◆ What the task requires ◆
Please indicate the number of lines in the listing below that include the string "settled"; add nothing else.

········

(** X16: [POST /api/register] answers 409 and posts nothing when the
    email search finds a person ([total > 0]); a Person is posted only
    after the search found none, once, and its password entry holds what
    [bcrypt.hash] returned. *)
Theorem person_created_after_check name email password answers reply rqs rest :
  play (register' name email password) answers = (reply, rqs, rest) ->
  (forall checkRes checkData total,
     answer 0 answers = Some checkRes -> json checkRes = Normal checkData ->
     get checkData "total" = Normal total -> gt0 positive_numeral total = true ->
     asked 0 rqs ->
     reply = error_reply 409 "此 Email 已被註冊" /\ submitted rqs = []) /\
  (forall resource,
     resource ∈ submitted rqs ->
     exists checkRes checkData total hashedPassword,
       answer 0 answers = Some checkRes /\ json checkRes = Normal checkData /\
       get checkData "total" = Normal total /\ gt0 positive_numeral total = false /\
       bcrypt_hash password = inr hashedPassword /\
       resource = new_person name email hashedPassword /\
       submitted rqs = [resource]).
Proof.
  intros H. apply register_inv in H as [[-> ->] | (o & H & ->)].
  { split; [intros ? ? ? _ _ _ _ Hask; unfold asked in Hask; cbn in Hask; lia |].
    intros resource Hin. by apply elem_of_nil in Hin. }
  unfold register_try in H. steps H.
  all: injection H as <- <- <-.
  all: split;
    [ intros checkRes checkData total Ha Hj Hg Hgt Hask; positions; same_reads;
      try absurd_path; try (split; reflexivity)
    | intros resource Hin; cbn in Hin;
      try (by apply elem_of_nil in Hin);
      apply list_elem_of_singleton in Hin as -> ].
  all: repeat match goal with
       | E : settled ?x = Normal _ |- _ =>
           destruct x eqn:?; cbn [settled] in E; [discriminate | injection E as ->]
       | E : settled ?x = Throw _ |- _ =>
           destruct x eqn:?; cbn [settled] in E; [injection E as -> | discriminate]
       | E : settled ?x = Return _ |- _ => destruct x; discriminate
       end.
  all: eexists _, _, _, _; repeat (split; [eassumption || reflexivity |]); reflexivity.
Qed.

(** X17: the token in a 201 reply of the registration is signed for the
    id of the new person with purpose [post-registration]; presented to
    the login, where [jwt.verify] gives that id and purpose back, it sets
    the login cookie for the same id without a request to the backend. *)
Theorem registration_token_logs_in name email password answers reply rqs rest :
  play (register' name email password) answers = (reply, rqs, rest) ->
  http_status reply = 201 ->
  exists id postRegistrationToken,
    http_body reply
      = Json (Obj [("message", Str "註冊成功"); ("personId", id);
                   ("postRegistrationToken", Str postRegistrationToken)]) /\
    jwt_sign (Obj [("id", id); ("purpose", Str "post-registration")]) JWT_SECRET "5m"
      = inr postRegistrationToken /\
    forall claims loginToken email' password' answers',
      postRegistrationToken <> "" ->
      jwt_verify (Str postRegistrationToken) JWT_SECRET = Some claims ->
      get claims "purpose" = Normal (Str "post-registration") ->
      get claims "id" = Normal id ->
      jwt_sign (Obj [("id", id)]) JWT_SECRET "1h" = inr loginToken ->
      play (login' email' password' (Str postRegistrationToken)) answers'
      = (logged_in loginToken "註冊後自動登入成功", [], answers').
Proof.
  intros H Hs. apply register_inv in H as [[-> ->] | (o & H & ->)]; [discriminate |].
  unfold register_try in H. steps H.
  all: injection H as <- <- <-; cbn [respond] in Hs; try discriminate.
  all: try no_return.
  lazymatch goal with
  | E : settled (jwt_sign (Obj [("id", ?id); _]) _ _) = Normal ?t |- _ =>
      exists id, t; destruct (jwt_sign (Obj [("id", id); ("purpose", Str "post-registration")])
                                JWT_SECRET "5m") eqn:Hsign;
      cbn [settled] in E; [discriminate | injection E as ->]
  end.
  split; [reflexivity |]. split; [reflexivity |].
  intros claims loginToken email' password' answers' Hne Hv Hp Hid Hl.
  unfold login. cbn [truthy]. rewrite (proj2 (String.eqb_neq _ _) Hne). cbn [negb play].
  unfold login_by_token. rewrite Hv, Hp. cbn [obind str_is].
  rewrite String.eqb_refl. cbn [negb]. rewrite Hid. cbn [obind]. rewrite Hl. reflexivity.
Qed.

(** X21: the login reads the password hash where the registration put
    it: on the person record that [POST /api/register] posted, as the
    search gives it back, [bcrypt.compare] is asked about the password
    and the hash that [bcrypt.hash] returned at registration, and the
    cookie is set exactly when it accepts. *)
Theorem login_compares_registered_hash
  email password searchRes searchData total name email0 hashedPassword extra rest :
  truthy email = true -> truthy password = true ->
  json searchRes = Normal searchData ->
  get searchData "total" = Normal total -> is0 total = false ->
  entry0_resource searchData
    = Normal (Obj (spread (new_person name email0 hashedPassword) ++ extra)) ->
  play (login' email password Undefined) (Some searchRes :: rest)
  = (match bcrypt_compare password (Str hashedPassword) with
     | inr true =>
         match jwt_sign (Obj [("id", default Undefined (assoc "id" extra))])
                 JWT_SECRET "1h" with
         | inr loginToken => logged_in loginToken "登入成功"
         | inl e => mkHttp 500 None (Failure "登入過程中發生內部錯誤" (MessageOf e))
         end
     | inr false => error_reply 401 "Email 或密碼錯誤"
     | inl e => mkHttp 500 None (Failure "登入過程中發生內部錯誤" (MessageOf e))
     end,
     [Get (person_search_url FHIR_BASE email)], rest).
Proof.
  intros Hemail Hpassword Hj Ht H0 Hperson.
  unfold login. cbn [truthy]. rewrite play_io_bind. unfold login_by_password.
  rewrite Hemail, Hpassword. cbn [negb orb].
  rewrite play_fetch_some, play_lift, Hj, play_lift, Ht, H0, play_lift, Hperson.
  rewrite play_lift. unfold new_person.
  cbn [get assoc String.eqb Ascii.eqb Bool.eqb default from_option Datatypes.id obind
       spread app array_find_system find_system str_is].
  change (String.eqb EMAIL_SYSTEM PASSWORD_SYSTEM) with false.
  change (String.eqb PASSWORD_SYSTEM PASSWORD_SYSTEM) with true.
  cbv iota. cbn [truthy negb].
  rewrite play_lift. cbn [get assoc String.eqb Ascii.eqb Bool.eqb default from_option
                          Datatypes.id].
  rewrite play_lift.
  destruct (bcrypt_compare password (Str hashedPassword)) as [e | [|]];
    cbn [settled negb]; try reflexivity.
  rewrite play_lift. cbn [get]. rewrite play_lift.
  destruct (jwt_sign _ _ _) as [e | t]; reflexivity.
Qed.

(** ** The slots of a schedule *)

(** X18: [GET /api/slots] does not depend on who asks: two callers with
    valid tokens get the same run for the same schedule id; the handler
    makes at most one request and posts nothing. *)
Theorem slots_regardless_of_caller tok tok' scheduleId answers :
  truthy tok = true -> truthy tok' = true ->
  is_Some (jwt_verify tok JWT_SECRET) -> is_Some (jwt_verify tok' JWT_SECRET) ->
  play (get_slots FHIR_BASE JWT_SECRET jwt_verify tok scheduleId) answers
  = play (get_slots FHIR_BASE JWT_SECRET jwt_verify tok' scheduleId) answers /\
  (length (play (get_slots FHIR_BASE JWT_SECRET jwt_verify tok scheduleId) answers).1.2
     <= 1)%nat /\
  submitted (play (get_slots FHIR_BASE JWT_SECRET jwt_verify tok scheduleId) answers).1.2
    = [].
Proof.
  intros Ht Ht' [p Hv] [p' Hv'].
  assert (Heq : get_slots FHIR_BASE JWT_SECRET jwt_verify tok scheduleId
                = get_slots FHIR_BASE JWT_SECRET jwt_verify tok' scheduleId).
  { unfold get_slots, get_slots_try. by rewrite Ht, Ht', Hv, Hv'. }
  split; [by rewrite Heq |].
  destruct (play (get_slots _ _ _ tok scheduleId) answers) as [[reply rqs] rest] eqn:H.
  cbn [fst snd]. unfold get_slots in H. rewrite play_io_bind in H.
  destruct (play (get_slots_try _ _ _ tok scheduleId) answers) as [[o rqs0] rest0] eqn:Hp.
  cbn [play] in H. rewrite app_nil_r in H. injection H as <- <- <-.
  unfold get_slots_try in Hp. steps Hp.
  all: injection Hp as <- <- <-; cbn; split; (lia || reflexivity).
Qed.

(** ** The caller's appointments *)

(** X19: an appointment as the booking handler creates it, returned by
    the appointment search with the id the backend gave it, is listed by
    [GET /api/appointments] with that id, the id of its schedule, the
    start and end of the booked slot and status booked. *)
Theorem booked_appointment_listed
  tok answers reply rqs rest aRes aBundle entries e slotId r start end_ id sch :
  play (get_appointments FHIR_BASE JWT_SECRET jwt_verify tok) answers = (reply, rqs, rest) ->
  http_status reply = 200 -> asked 1 rqs ->
  answer 1 answers = Some aRes -> json aRes = Normal aBundle ->
  get aBundle "entry" = Normal (Arr entries) -> e ∈ entries ->
  get e "resource"
    = Normal (Obj (set_field "id" (Str id) (new_appointment slotId r start end_))) ->
  scheduleRef r = Str ("Schedule/" +:+ sch) -> all_unreserved sch = true ->
  exists items name,
    http_body reply = Json (Arr items) /\
    Obj [("appointmentId", Str id); ("scheduleId", Str sch); ("scheduleName", name);
         ("start", start); ("end", end_); ("status", Str "booked")] ∈ items.
Proof.
  unfold get_appointments. intros H Hs Hask Ha Hj Hentry Hin He Hr Hplain.
  rewrite play_io_bind in H.
  destruct (play (get_appointments_try _ _ _ tok) answers) as [[o rqs0] rest0] eqn:Hp.
  cbn [play] in H. rewrite app_nil_r in H. injection H as <- <- <-.
  unfold get_appointments_try in Hp. steps Hp.
  all: injection Hp as <- <- <-; cbn [respond] in Hs; try discriminate.
  all: try (unfold asked in Hask; cbn in Hask; lia).
  all: positions; same_reads.
  all: try lazymatch goal with
       | E : authenticate _ _ _ = Return ?r |- _ =>
           exfalso; clear -E Hs; unfold authenticate in E;
           repeat match type of E with
           | context [match ?x with _ => _ end] => destruct x
           | context [if ?x then _ else _] => destruct x
           end; try discriminate; injection E as <-; discriminate
       end.
  all: try no_return.
  all: try match goal with
           | E : length_is_0 _ = true |- _ =>
               destruct entries; [by apply elem_of_nil in Hin | cbn in E; discriminate]
           end.
  all: lazymatch goal with
       | Ea : array_of (or_else (Arr _) _) = Normal ?l,
         El : map_array (appointment_item ?names) ?l = Normal ?items |- _ =>
           cbn in Ea; injection Ea as <-;
           destruct (map_array_item _ _ _ _ El Hin) as (item & Hitem & Hi);
           rewrite (booked_appointment_item _ _ _ _ _ _ _ _ He Hr Hplain) in Hi;
           injection Hi as <-;
           exists items; eexists; split; [reflexivity | exact Hitem]
       end.
Qed.

End AccountProperties.

(** ** The password entry of a person *)

Lemma filter_other_systems_spec system l kept :
  filter_other_systems system l = Normal kept ->
  kept = List.filter (fun i => negb (str_is (field i "system") system)) l /\
  Forall (fun i => exists s, get i "system" = Normal s /\ str_is s system = false) kept.
Proof.
  revert kept. induction l as [| i l IH]; intros kept; cbn [filter_other_systems].
  - intros [= <-]. split; [reflexivity | constructor].
  - destruct (get i "system") as [s | |] eqn:Hg; cbn [obind]; try discriminate.
    destruct (filter_other_systems system l) as [kept' | |]; cbn [obind]; try discriminate.
    destruct (IH kept' eq_refl) as [-> Hall].
    assert (Hf : field i "system" = s).
    { destruct i; cbn in Hg |- *; congruence. }
    intros [= <-]. cbn [List.filter]. rewrite Hf.
    destruct (str_is s system) eqn:Hs; cbn [negb]; split; try done.
    constructor; [eauto | exact Hall].
Qed.

Lemma find_system_app system kept e :
  Forall (fun i => exists s, get i "system" = Normal s /\ str_is s system = false) kept ->
  find_system system (kept ++ [e]) = find_system system [e].
Proof.
  induction 1 as [| i kept (s & Hg & Hs) _ IH]; [reflexivity |].
  cbn [app find_system]. rewrite Hg. cbn [obind]. rewrite Hs. exact IH.
Qed.

(** X10: step 3 of [POST /api/reset-password] keeps the identifiers of
    the other systems as they were, in order, and puts one password entry
    after them, with the new hash: exactly one password entry is left,
    however many there were. *)
Theorem reset_leaves_one_password person hash identifier :
  reset_identifier person hash = Normal identifier ->
  exists entries kept,
    obind (get person "identifier") array_or_empty = Normal entries /\
    kept = List.filter (fun i => negb (str_is (field i "system") PASSWORD_SYSTEM)) entries /\
    identifier = kept ++ [Obj [("system", Str PASSWORD_SYSTEM); ("value", hash)]] /\
    List.filter (fun i => str_is (field i "system") PASSWORD_SYSTEM) identifier
      = [Obj [("system", Str PASSWORD_SYSTEM); ("value", hash)]].
Proof.
  unfold reset_identifier. intros H.
  destruct (get person "identifier") as [v | |]; cbn [obind] in *; try discriminate.
  destruct (array_or_empty v) as [entries | |]; cbn [obind] in *; try discriminate.
  destruct (filter_other_systems PASSWORD_SYSTEM entries) as [kept | |] eqn:Hk;
    cbn [obind] in *; try discriminate.
  injection H as <-. exists entries, kept.
  apply filter_other_systems_spec in Hk as [Hk Hall].
  split; [reflexivity |]. split; [exact Hk |]. split; [reflexivity |].
  rewrite List.filter_app. cbn [List.filter field assoc default].
  change (String.eqb "system" "system") with true. cbv iota.
  change (str_is (Str PASSWORD_SYSTEM) PASSWORD_SYSTEM) with true. cbv iota.
  replace (List.filter _ kept) with (@nil val); [reflexivity |].
  symmetry. clear Hk. induction Hall as [| i kept' (s & Hg & Hs) _ IH]; [reflexivity |].
  cbn [List.filter].
  replace (field i "system") with s by (destruct i; cbn in Hg |- *; congruence).
  rewrite Hs. exact IH.
Qed.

········

◆ Your solution ◆
8